My criteria for this review is what someone seeking good headphones today probably wants:

Semi-portable, over-ear headphones — not pocketable, but should fit comfortably in a small bag; suitable for listening at your desk and bringing on an airplane, or maybe wearing outside

Closed-back design with at least moderate isolation

A straight, short cable with a 3-button clicker

The hard price cap is $400, but ideally, these should be under $300.

I’ve been thinking about new studio headphones so Marco’s review was of interest for the variety he tested if nothing else.



  • sleepcountry

    For studio monitoring, just pick up a pair of AKG K240s and call it a day. There’s a reason why they’re in every photo of just about every famous recording session.

    If you’re worried about leakage while tracking, some cheap and cheerful Audio Technicas will fit the bill. You don’t really need audiophile sound quality when you’re laying down guitar or drums or something.

  • Terry Maraccini

    Headphones, like any other transducer, are a subjective lot. AKG 240s are a nice choice. But, no headphone is accurate. That’s why people like different ones.

    • sleepcountry

      Very true. And headphones will never replace a good pair of nearfield monitors. You’re probably best off getting serviceable headphones to check mixes on and spending more money on the speakers which you’ll spend the bulk of your time mixing on. (In my experience, headphones in the studio are mostly for tracking, and I’ve only got one cup on my ear at that.)

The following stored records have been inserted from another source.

(* ===== verification/AutoRecharge.v ===== *)
(** * The auto-recharge worker (lib/billing/auto-recharge.ts)

    Drains the queue of auto-recharge attempts: each pending attempt (or one whose lease expired)
    is claimed with a compare-and-swap on its [updated_at] and charged off-session, keyed on the
    attempt id. The database and Stripe are effects; every theorem holds for all their answers. *)

From S2P Require Import Prelude JsMap JsString JsDate JsNumber Effects Json Services.

#[local] Open Scope Z_scope.

(** ** Data *)
Definition LEASE_MS : Z := 5 * 60 * 1000.
Definition DEFAULT_BATCH_LIMIT : Z := 25.
Definition AUTORECHARGE_PURPOSE : string := "platform-credit-autorecharge".

Record AttemptRow := {
  id : string;
  org_id : string;
  amount_usd : number;
  status : string;
  stripe_payment_intent_id : option string;
  updated_at : string;
}.

Record SettingsRow := {
  settings_org_id : string;
  stripe_customer_id : option string;
  stripe_payment_method_id : option string;
}.

Record AutoRechargeRunSummary := {
  claimed : Z;
  charged : Z;
  declined : Z;
  retryable : Z;
  skipped : Z;
}.

(** ** Commands *)

(** The columns an [update] of [auto_recharge_attempts] sets. *)
Record attempt_patch := {
  set_status : option string;
  set_payment_intent : option string;
  set_error_message : option string;
  set_updated_at : string;
}.

Record intent_params := {
  amount : option Z;
  currency : string;
  customer : option string;
  payment_method : option string;
  off_session : bool;
  confirm : bool;
  purpose : string;
  meta_org_id : string;
  meta_attempt_id : string;
  requested_by : string;
}.

Record PaymentIntent := { intent_id : string; intent_status : string }.

Inductive recharge_cmd :=
| Now
| SelectAttempts (or_filter : string) (limit : Z)
| SelectSettings (orgs : list string)
(** [update(patch).eq("id", id).eq("updated_at", u).in("status", l).select("id")] *)
| ClaimUpdate (patch : attempt_patch) (id_eq : string) (updated_eq : string) (status_in : list string)
(** [update(patch).eq("id", id)] *)
| UpdateAttempt (patch : attempt_patch) (id_eq : string)
| CreateIntent (params : intent_params) (idempotencyKey : string)
| RpcRecordFailure (in_org in_payment_intent_id in_message : string).

Definition recharge_ans (c : recharge_cmd) : Type :=
  match c with
  | Now => Z
  | SelectAttempts _ _ => db_result (list AttemptRow)
  | SelectSettings _ => db_result (list SettingsRow)
  | ClaimUpdate _ _ _ _ => db_result (list string)
  | UpdateAttempt _ _ => db_result unit
  | CreateIntent _ _ => Thrown + PaymentIntent
  | RpcRecordFailure _ _ _ => db_result unit
  end.

Definition recharge_effects : effects := Effects recharge_cmd recharge_ans.

Abbreviation M := (prog recharge_effects Thrown).
Abbreviation perform c := (@call recharge_effects Thrown c).

Inductive charge_outcome := Charged | Declined | Retryable.

(** ** Operations *)

Definition now_iso : M string := t ← perform Now; mret (iso_string t).

Definition candidates_filter (cutoff : string) : string :=
  "status.eq.pending,and(status.eq.processing,stripe_payment_intent_id.is.null,updated_at.lt."
    +:+ cutoff +:+ ")".

Definition loadSettings (orgIds : list string) : M (list (string * SettingsRow)) :=
  result ← perform (SelectSettings (js_set orgIds));
  mret (foldl (fun m row => mset m (settings_org_id row) row) [] (default [] (data result))).

Definition claimAttempt (attempt : AttemptRow) : M bool :=
  t ← now_iso;
  claim ← perform (ClaimUpdate
    {| set_status := Some "processing"; set_payment_intent := None; set_error_message := None;
       set_updated_at := t |} (id attempt) (updated_at attempt) ["pending"; "processing"]);
  match error claim with
  | Some m =>
      Throw (new_Error ("auto-recharge: claiming attempt " +:+ id attempt +:+ " failed: " +:+ error_message m))
  | None => mret (bool_decide (length (default [] (data claim)) = 1%nat))
  end.

Definition recordFailure (orgId paymentIntentId message : string) : M unit :=
  result ← perform (RpcRecordFailure orgId paymentIntentId message);
  match error result with
  | Some m => Throw (new_Error ("auto-recharge: recording failure failed: " +:+ error_message m))
  | None => mret tt
  end.

Definition failAttemptById (attemptId message : string) : M unit :=
  t ← now_iso;
  _ ← perform (UpdateAttempt
    {| set_status := Some "failed"; set_payment_intent := None;
       set_error_message := Some message; set_updated_at := t |} attemptId);
  mret tt.

Definition asStripeCardError (e : Thrown) : option Thrown :=
  if bool_decide (thrown_type e = Some "StripeCardError") then Some e else None.

(** [stripe.paymentIntents.create], which throws on every failure. *)
Definition create_intent (params : intent_params) (key : string) : M PaymentIntent :=
  r ← perform (CreateIntent params key);
  match r with inl e => Throw e | inr intent => mret intent end.

Definition charge_params (attempt : AttemptRow) (settings : SettingsRow) : intent_params :=
  {| amount := math_round (amount_usd attempt * 100)%float; currency := "usd";
     customer := stripe_customer_id settings; payment_method := stripe_payment_method_id settings;
     off_session := true; confirm := true; purpose := AUTORECHARGE_PURPOSE;
     meta_org_id := org_id attempt; meta_attempt_id := id attempt;
     requested_by := "auto-recharge" |}.

Definition link_intent (attemptId intentId : string) : M unit :=
  t ← now_iso;
  _ ← perform (UpdateAttempt
    {| set_status := None; set_payment_intent := Some intentId; set_error_message := None;
       set_updated_at := t |} attemptId);
  mret tt.

(** The [catch] block of [chargeAttempt]. *)
Definition charge_failed (attempt : AttemptRow) (e : Thrown) : M charge_outcome :=
  match asStripeCardError e with
  | Some cardError =>
      let intentId := default None (thrown_payment_intent cardError) in
      _ ← match present intentId with
          | Some pi =>
              _ ← link_intent (id attempt) pi;
              recordFailure (org_id attempt) pi (thrown_message cardError)
          | None => failAttemptById (id attempt) (thrown_message cardError)
          end;
      mret Declined
  | None =>
      t ← now_iso;
      _ ← perform (UpdateAttempt
        {| set_status := Some "pending"; set_payment_intent := None;
           set_error_message := Some (error_text e); set_updated_at := t |} (id attempt));
      mret Retryable
  end.

Definition needs_customer (s : string) : bool :=
  bool_decide (s = "requires_action") || bool_decide (s = "requires_payment_method").

Definition chargeAttempt (attempt : AttemptRow) (settings : SettingsRow) : M charge_outcome :=
  try_catch
    (intent ← create_intent (charge_params attempt settings) (id attempt);
     _ ← link_intent (id attempt) (intent_id intent);
     if needs_customer (intent_status intent) then
       _ ← recordFailure (org_id attempt) (intent_id intent) "The card needs authentication.";
       mret Declined
     else mret Charged)
    (charge_failed attempt).

Definition bump_skipped (s : AutoRechargeRunSummary) : AutoRechargeRunSummary :=
  {| claimed := claimed s; charged := charged s; declined := declined s;
     retryable := retryable s; skipped := skipped s + 1 |}.
(* ===== verification/Billing.v ===== *)
(** * The billing routes
    (app/api/orgs/[orgId]/billing/checkout, app/api/orgs/[orgId]/auto-recharge,
    app/api/internal/auto-recharge, app/api/internal/spend-alerts)

    Where money enters: the Checkout session a manager starts and [StripeWebhook] later credits, the
    recharge settings [AutoRecharge] charges by, and the two cron ticks; with lib/billing/stripe.ts,
    lib/billing/constants.ts, lib/billing/launch-grant.ts and lib/billing/spend-alert-email.ts. [console.error] lines are not
    modelled. *)

From S2P Require Import Prelude JsMap JsString JsSort JsDate JsNumber JsFloat Effects Url QueryStrings Json.
From S2P Require Import Services Routes Access OrgAccess TenantServices ApiKeys Invites Members AutoRecharge StripeWebhook.

#[local] Open Scope Z_scope.
#[local] Set Warnings "-inexact-float".

(** ** lib/billing/constants.ts *)
Definition MIN_TOPUP_USD : Z := 5.
Definition MAX_TOPUP_USD : Z := 10000.
Definition DEFAULT_AUTORECHARGE_AMOUNT_USD : Z := 5.
Definition DEFAULT_AUTORECHARGE_THRESHOLD_USD : Z := 10.
Definition MIN_AUTORECHARGE_THRESHOLD_USD : Z := 0.
Definition MAX_AUTORECHARGE_THRESHOLD_USD : Z := 10000.

(** ** lib/billing/stripe.ts *)

(** [Math.round(x)] as a number; the two zeros are one. *)
Definition rounded (x : number) : number :=
  match math_round x with
  | Some (Z.pos p) => number_of_integer false p
  | Some (Z.neg p) => number_of_integer true p
  | Some Z0 => PrimFloat.zero
  | None => x
  end.

(** A dollar figure of whole cents within bounds, or the refusal; [field] begins its message and
    [range] ends the one about the bounds. *)
Definition parse_usd (field range : string) (lo hi : Z) (value : option json) : string + number :=
  match value ≫= jnum with
  | None => inl (field +:+ " must be a number.")
  | Some value =>
      if negb (is_finite value) then inl (field +:+ " must be a number.")
      else
        let cents := rounded (value * 100)%float in
        if PrimFloat.ltb 0.000001 (PrimFloat.abs (cents - value * 100)) then inl (field +:+ " must be a whole number of cents.")
        else if PrimFloat.ltb value (number_of_Z lo) || PrimFloat.ltb (number_of_Z hi) value
        then inl (field +:+ " must be between " +:+ range)
        else inr (cents / 100)%float
  end.

Definition parseTopupAmountUsd (value : option json) : string + number :=
  parse_usd "amount_usd" "$5 and $10,000." MIN_TOPUP_USD MAX_TOPUP_USD value.

Definition parseAutoRechargeThresholdUsd (value : option json) : string + number :=
  parse_usd "threshold_usd" "$0 and $10,000." MIN_AUTORECHARGE_THRESHOLD_USD MAX_AUTORECHARGE_THRESHOLD_USD value.

(** ** Services *)

(** A request for a Checkout session, with what the code always sets. *)
Record CheckoutParams := {
  mode : string;
  payment_method_types : list string;
  customer_creation : option string;
  setup_future_usage : option string;
  quantity : Z;
  price_currency : string;
  unit_amount : option Z;
  product_name : string;
  product_description : string;
  checkout_client_reference : string;
  checkout_metadata : list (string * string);
  success_url : string;
  cancel_url : string;
}.

(** What the Stripe client throws: [Stripe.errors.StripeError], or something else. *)
Inductive StripeThrow := StripeError (e : Thrown) | StripeOther (e : Thrown).

(** A row of [org_auto_recharge_settings], as the settings route selects it. *)
Record RechargeRow := {
  row_enabled : bool;
  row_threshold_usd : number;
  row_amount_usd : number;
  row_payment_method : option string;
  row_last_recharge_at : option string;
  row_consecutive_failures : Z;
  row_last_failure_message : option string;
}.

(** The upsert of the settings route: an absent member keeps the column. *)
Record RechargeUpdate := {
  set_org_id : string;
  set_enabled : option bool;
  set_amount_usd : option number;
  set_threshold_usd : option number;
  set_failures : Z;
  set_last_failure_at : option string;
  set_last_failure_message : option string;
  set_settings_updated_at : string;
}.

(** A row of [gateway_spend_alerts_due()], and the row as it is passed on. *)
Record AlertRow := {
  alert_id : string;
  alert_period : string;
  alert_kind : string;
  alert_org_name : string;
  notify_email : string;
  budget_scope_kind : option string;
  measured_micro_usd : Z;
  threshold_micro_usd : Z;
  limit_micro_usd : option Z;
  alert_row : json;
}.

Inductive billing_cmd :=
| Tenant (c : tenant_cmd)
| Worker (c : recharge_cmd)
| CreateCheckoutSession (key : string) (params : CheckoutParams)
| SelectRechargeSettings (org : string)
| UpsertRechargeSettings (update : RechargeUpdate)
| AlertsDue
| MarkAlert (id period : string) (failure : option string).

#[export] Instance attempt_patch_eq_dec : EqDecision attempt_patch.
Proof. solve_decision. Defined.
#[export] Instance intent_params_eq_dec : EqDecision intent_params.
Proof. solve_decision. Defined.
#[export] Instance recharge_cmd_eq_dec : EqDecision recharge_cmd.
Proof. solve_decision. Defined.
#[export] Instance CheckoutParams_eq_dec : EqDecision CheckoutParams.
Proof. solve_decision. Defined.
#[export] Instance RechargeUpdate_eq_dec : EqDecision RechargeUpdate.
Proof. solve_decision. Defined.
#[export] Instance billing_cmd_eq_dec : EqDecision billing_cmd.
Proof. solve_decision. Defined.

Definition billing_ans (c : billing_cmd) : Type :=
  match c with
  | Tenant c => tenant_ans c
  | Worker c => recharge_ans c
  | CreateCheckoutSession _ _ => StripeThrow + option string
  | SelectRechargeSettings _ | UpsertRechargeSettings _ => db_result RechargeRow
  | AlertsDue => db_result (list AlertRow)
  | MarkAlert _ _ _ => db_result unit
  end.

Definition billing_effects : effects := Effects billing_cmd billing_ans.

#[export] Instance billing_effects_eq_dec : EqDecision (cmd billing_effects) := billing_cmd_eq_dec.

(** What React's [cache] covers. *)
Definition billing_reads (c : cmd billing_effects) : bool := match c with Tenant c => tenant_reads c | _ => false end.

Inductive billing_error := NotConfigured | ProviderRefused (e : Thrown) | AppFailed (e : app_error).

Abbreviation B := (prog billing_effects billing_error).
Abbreviation ask c := (@call billing_effects billing_error c).

Definition on_tenant {X} (p : prog tenant_effects app_error X) : B X :=
  embed (E := tenant_effects) (F := billing_effects) Tenant (fun c x => x) AppFailed p.

Definition on_worker {X} (p : prog recharge_effects Thrown X) : B X :=
  embed (E := recharge_effects) (F := billing_effects) Worker (fun c x => x)
    (fun e => AppFailed (DataSourceError (OtherError e))) p.

Definition service_role : B unit := on_tenant TenantServices.createServiceRoleSupabaseClient.

(** A body that does not parse is [null]. *)
Definition request_body : B json :=
  r ← ask (Tenant RequestBody); mret match r with inr b => b | inl _ => JNull end.

Definition not_configured_message : string := "Billing is not configured on this deployment.".

Section environment.
Variables STRIPE_SECRET_KEY EXPLABS_WEBAPP_URL CRON_SECRET : option string.

Definition stripeClient : B string :=
  match present STRIPE_SECRET_KEY with Some key => mret key | None => Throw NotConfigured end.

(** ** Who may manage an organization's billing *)
Record BillingManager := { billing_org : string * string; billing_user : string; billing_operator : bool }.

Definition authorize (orgId : string) : T (option BillingManager) :=
  user ← gate requireAuthenticatedUser;
  org ← Members.requireOrg orgId;
  platformAdmin ← gate isPlatformAdmin;
  canManage ← (if platformAdmin : bool then mret true else gate (isOrgAdmin (user_id user) org.1));
  mret (if canManage : bool
        then Some {| billing_org := org; billing_user := user_id user; billing_operator := platformAdmin |}
        else None).

Definition not_found : response := json_error "Not found" 404.

(** ** app/api/orgs/[orgId]/billing/checkout *)

(** The consented threshold and amount, when the payer opts in. *)
Record Purchase := { purchase_usd : number; consent : option (number * number) }.

(** A member of the consent, checked when present, else its default. *)
Definition consented (parse : option json -> string + number) (member : option json) (fallback : Z) : string + number :=
  match member with None => inr (number_of_Z fallback) | Some v => parse (Some v) end.

Definition parse_purchase (body : json) : string + Purchase :=
  match parseTopupAmountUsd (jget body "amount_usd") with
  | inl e => inl e
  | inr amount =>
      let consent := default JNull (jget body "auto_recharge") in
      if negb (bool_decide (jget consent "enabled" = Some (JBool true)))
      then inr {| purchase_usd := amount; consent := None |}
      else
        match consented parseTopupAmountUsd (jget consent "amount_usd") DEFAULT_AUTORECHARGE_AMOUNT_USD with
        | inl e => inl e
        | inr recharge =>
            match consented parseAutoRechargeThresholdUsd (jget consent "threshold_usd") DEFAULT_AUTORECHARGE_THRESHOLD_USD with
            | inl e => inl e
            | inr threshold => inr {| purchase_usd := amount; consent := Some (threshold, recharge) |}
            end
        end
  end.

Definition checkout_params (m : BillingManager) (p : Purchase) (origin : string) : CheckoutParams :=
  {| mode := "payment"; payment_method_types := ["card"];
     customer_creation := (fun _ => "always") <$> consent p;
     setup_future_usage := (fun _ => "off_session") <$> consent p;
     quantity := 1; price_currency := "usd"; unit_amount := math_round (purchase_usd p * 100)%float;
     product_name := "Platform credits";
     product_description := "$" +:+ to_fixed 2 (purchase_usd p) +:+
       " of prepaid serving and optimization credit for " +:+ (billing_org m).2;
     checkout_client_reference := (billing_org m).1;
     checkout_metadata :=
       [("purpose", TOPUP_PURPOSE); ("org_id", (billing_org m).1); ("requested_by", billing_user m);
        ("autorecharge", if consent p is Some _ then "on" else "off")] ++
       match consent p with
       | Some (threshold, recharge) =>
           [("autorecharge_threshold_usd", number_text threshold); ("autorecharge_amount_usd", number_text recharge)]
       | None => []
       end;
     success_url := origin +:+ creditsPath +:+ "?topup=success";
     cancel_url := origin +:+ creditsPath +:+ "?topup=cancelled" |}.

(** What the route's [catch] answers. *)
Definition checkout_failed (e : billing_error) : response :=
  match e with
  | NotConfigured => json_error not_configured_message 503
  | ProviderRefused _ => json_error "The payment provider refused the request." 502
  | AppFailed e => jsonError e
  end.

Definition create_session (params : CheckoutParams) : B (option string) :=
  key ← stripeClient;
  r ← ask (CreateCheckoutSession key params);
  match r with
  | inl (StripeError e) => Throw (ProviderRefused e)
  | inl (StripeOther e) => Throw (AppFailed (DataSourceError (OtherError e)))
  | inr url => mret url
  end.

(** [url_origin] is the request URL's own origin. *)
Definition checkout_POST (orgId url_origin : string) : B response :=
  try_catch
    (m ← on_tenant (authorize orgId);
     match m with
     | None => mret not_found
     | Some m =>
         body ← request_body;
         match parse_purchase body with
         | inl e => mret (json_error e 400)
         | inr p =>
             url ← create_session (checkout_params m p (default url_origin EXPLABS_WEBAPP_URL));
             mret match present url with
                  | Some url => json_response (JObj [("url", JStr url)])
                  | None => json_error "Stripe did not return a checkout URL." 502
                  end
         end
     end)
    (fun e => mret (checkout_failed e)).

(** ** app/api/orgs/[orgId]/auto-recharge *)
Definition dto (enabled : bool) (threshold amount : number) (card : bool) (last_at : option string) (failures : Z)
    (last_failure : option string) : json :=
  JObj [("enabled", JBool enabled); ("thresholdUsd", JNum threshold); ("amountUsd", JNum amount);
        ("hasPaymentMethod", JBool card); ("lastRechargeAt", of_nullable last_at);
        ("consecutiveFailures", JNum (number_of_Z failures)); ("lastFailureMessage", of_nullable last_failure)].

      That said, when listening for pleasure, I still prefer open headphones by a long shot. I think Marco overstates the importance of closed back designs. It seems you’ve got to be blasting your music pretty loud to annoy neighbors on a noisy bus or in a bustling office.

      • Jeff

        You don’t need to have the headphones turned up very loud for people around you to hear them in a quiet environment. On a bus or on a plane you need to turn them up even more to counteract the ambient noise in those environments. If you do that, I’m sure the people sitting next to you can hear your music too.

        That’s the advantage of a closed back design. You can block out a lot of that ambient noise while not disturbing those around you with music they probably don’t want to listen to.

        I’ve travelled with a pair of Sennheiser HD600 headphones in the past, but nowadays I mostly use B&W P7s or C5s while on the road. While I still think the HD600s win in overall sound quality, they are terrible travel headphones. The B&Ws win in portability and the ability to isolate me from noises I don’t want to hear.

  • dreyfus2

    Without going into many details, I am amazed about how subjective these impressions are. I know many of the cans he wrote about, and I do not agree with him on a single one of them. It is not only the ranking, I do not even get some of the sound characteristics he is describing. It is almost like he has a problem hearing highs (most cans he says lack highs have plenty in my experience – and due to occupational risks my ears are checked every two months).

    For travel and commuting I have settled on the B&W P7 and I absolutely prefer them over all semi-portable models he rated higher.

    And talking about studio cans, I stopped using my AKGs after getting some dirt cheap KRK Rokit KNS 8400 Studios (paid around $100 for them), best value piece of kit I ever bought, after a friend recommended them.